[[ Extracted information, beginning ]]

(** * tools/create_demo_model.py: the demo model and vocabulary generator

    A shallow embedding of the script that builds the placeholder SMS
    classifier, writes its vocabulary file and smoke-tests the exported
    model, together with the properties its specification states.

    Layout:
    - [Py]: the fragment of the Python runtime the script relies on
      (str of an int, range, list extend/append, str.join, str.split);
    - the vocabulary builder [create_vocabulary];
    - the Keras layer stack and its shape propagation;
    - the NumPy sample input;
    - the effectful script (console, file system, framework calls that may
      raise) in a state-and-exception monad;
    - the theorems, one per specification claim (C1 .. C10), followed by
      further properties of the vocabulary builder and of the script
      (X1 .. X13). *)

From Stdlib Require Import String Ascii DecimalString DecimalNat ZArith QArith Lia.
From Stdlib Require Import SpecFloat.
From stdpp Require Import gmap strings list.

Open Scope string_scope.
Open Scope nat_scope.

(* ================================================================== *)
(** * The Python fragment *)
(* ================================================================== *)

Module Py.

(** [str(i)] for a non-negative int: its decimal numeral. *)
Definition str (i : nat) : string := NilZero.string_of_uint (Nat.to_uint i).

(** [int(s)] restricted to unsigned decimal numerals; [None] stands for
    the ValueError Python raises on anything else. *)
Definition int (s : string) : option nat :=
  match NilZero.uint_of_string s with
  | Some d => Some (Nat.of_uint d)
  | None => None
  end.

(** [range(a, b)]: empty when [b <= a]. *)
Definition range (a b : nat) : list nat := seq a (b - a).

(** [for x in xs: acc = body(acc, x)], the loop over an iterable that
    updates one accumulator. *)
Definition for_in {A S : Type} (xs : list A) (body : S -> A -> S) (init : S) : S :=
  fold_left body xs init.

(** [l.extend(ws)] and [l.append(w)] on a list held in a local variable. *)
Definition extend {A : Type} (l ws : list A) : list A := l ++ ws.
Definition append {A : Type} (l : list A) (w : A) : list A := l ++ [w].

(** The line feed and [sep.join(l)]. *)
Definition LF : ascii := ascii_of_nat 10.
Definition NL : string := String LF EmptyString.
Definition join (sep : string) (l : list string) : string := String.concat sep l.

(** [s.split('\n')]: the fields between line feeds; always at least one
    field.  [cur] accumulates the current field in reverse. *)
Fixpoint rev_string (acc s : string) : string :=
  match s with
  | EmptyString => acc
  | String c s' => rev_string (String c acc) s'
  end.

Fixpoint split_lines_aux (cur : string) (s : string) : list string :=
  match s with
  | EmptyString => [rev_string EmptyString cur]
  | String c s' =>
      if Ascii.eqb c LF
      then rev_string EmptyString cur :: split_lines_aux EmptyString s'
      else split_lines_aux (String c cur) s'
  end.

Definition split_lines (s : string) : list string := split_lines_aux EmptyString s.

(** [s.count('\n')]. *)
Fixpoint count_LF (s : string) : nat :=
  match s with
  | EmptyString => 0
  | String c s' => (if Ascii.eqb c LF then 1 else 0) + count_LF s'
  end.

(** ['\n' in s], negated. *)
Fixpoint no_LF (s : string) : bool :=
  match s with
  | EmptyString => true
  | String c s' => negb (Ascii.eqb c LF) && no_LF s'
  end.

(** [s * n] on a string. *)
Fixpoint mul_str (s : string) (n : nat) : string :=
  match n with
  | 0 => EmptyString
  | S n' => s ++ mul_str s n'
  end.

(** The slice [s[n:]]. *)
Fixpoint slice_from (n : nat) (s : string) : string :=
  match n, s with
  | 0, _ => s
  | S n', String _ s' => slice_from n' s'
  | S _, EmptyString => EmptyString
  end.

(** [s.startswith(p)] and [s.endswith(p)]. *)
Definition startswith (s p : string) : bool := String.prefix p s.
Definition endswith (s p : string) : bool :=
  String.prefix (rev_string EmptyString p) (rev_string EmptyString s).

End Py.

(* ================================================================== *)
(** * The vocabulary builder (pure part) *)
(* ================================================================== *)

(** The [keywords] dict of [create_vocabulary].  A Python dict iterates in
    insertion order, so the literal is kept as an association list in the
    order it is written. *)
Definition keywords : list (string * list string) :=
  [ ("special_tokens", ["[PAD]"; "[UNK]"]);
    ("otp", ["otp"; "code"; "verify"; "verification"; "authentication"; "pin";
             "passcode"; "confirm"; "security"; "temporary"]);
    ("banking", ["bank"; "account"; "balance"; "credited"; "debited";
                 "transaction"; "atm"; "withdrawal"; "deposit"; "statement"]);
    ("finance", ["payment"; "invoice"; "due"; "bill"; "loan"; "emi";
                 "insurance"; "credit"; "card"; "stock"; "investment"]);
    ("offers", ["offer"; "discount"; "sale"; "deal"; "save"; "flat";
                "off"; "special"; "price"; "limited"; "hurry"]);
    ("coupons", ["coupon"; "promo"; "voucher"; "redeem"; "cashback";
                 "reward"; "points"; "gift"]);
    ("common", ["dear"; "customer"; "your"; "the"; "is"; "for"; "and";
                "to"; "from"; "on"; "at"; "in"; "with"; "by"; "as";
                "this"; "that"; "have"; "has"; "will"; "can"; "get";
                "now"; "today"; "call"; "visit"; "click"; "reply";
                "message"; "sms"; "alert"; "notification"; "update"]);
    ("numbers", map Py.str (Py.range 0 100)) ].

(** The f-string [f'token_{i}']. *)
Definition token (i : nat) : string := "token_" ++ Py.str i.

[[ Extracted information, end ]]

--- Task to carry out ---
Taking the entries above, write out exactly the lines starting with the line containing "From Stdlib Require Import String" and going on through the line containing "(** [int(s)] restricted", both included, and nothing else.

--- Response area ---
From Stdlib Require Import String Ascii DecimalString DecimalNat ZArith QArith Lia.
From Stdlib Require Import SpecFloat.
From stdpp Require Import gmap strings list.

Open Scope string_scope.
Open Scope nat_scope.

(* ================================================================== *)
(** * The Python fragment *)
(* ================================================================== *)

Module Py.

(** [str(i)] for a non-negative int: its decimal numeral. *)
Definition str (i : nat) : string := NilZero.string_of_uint (Nat.to_uint i).

(** [int(s)] restricted to unsigned decimal numerals; [None] stands for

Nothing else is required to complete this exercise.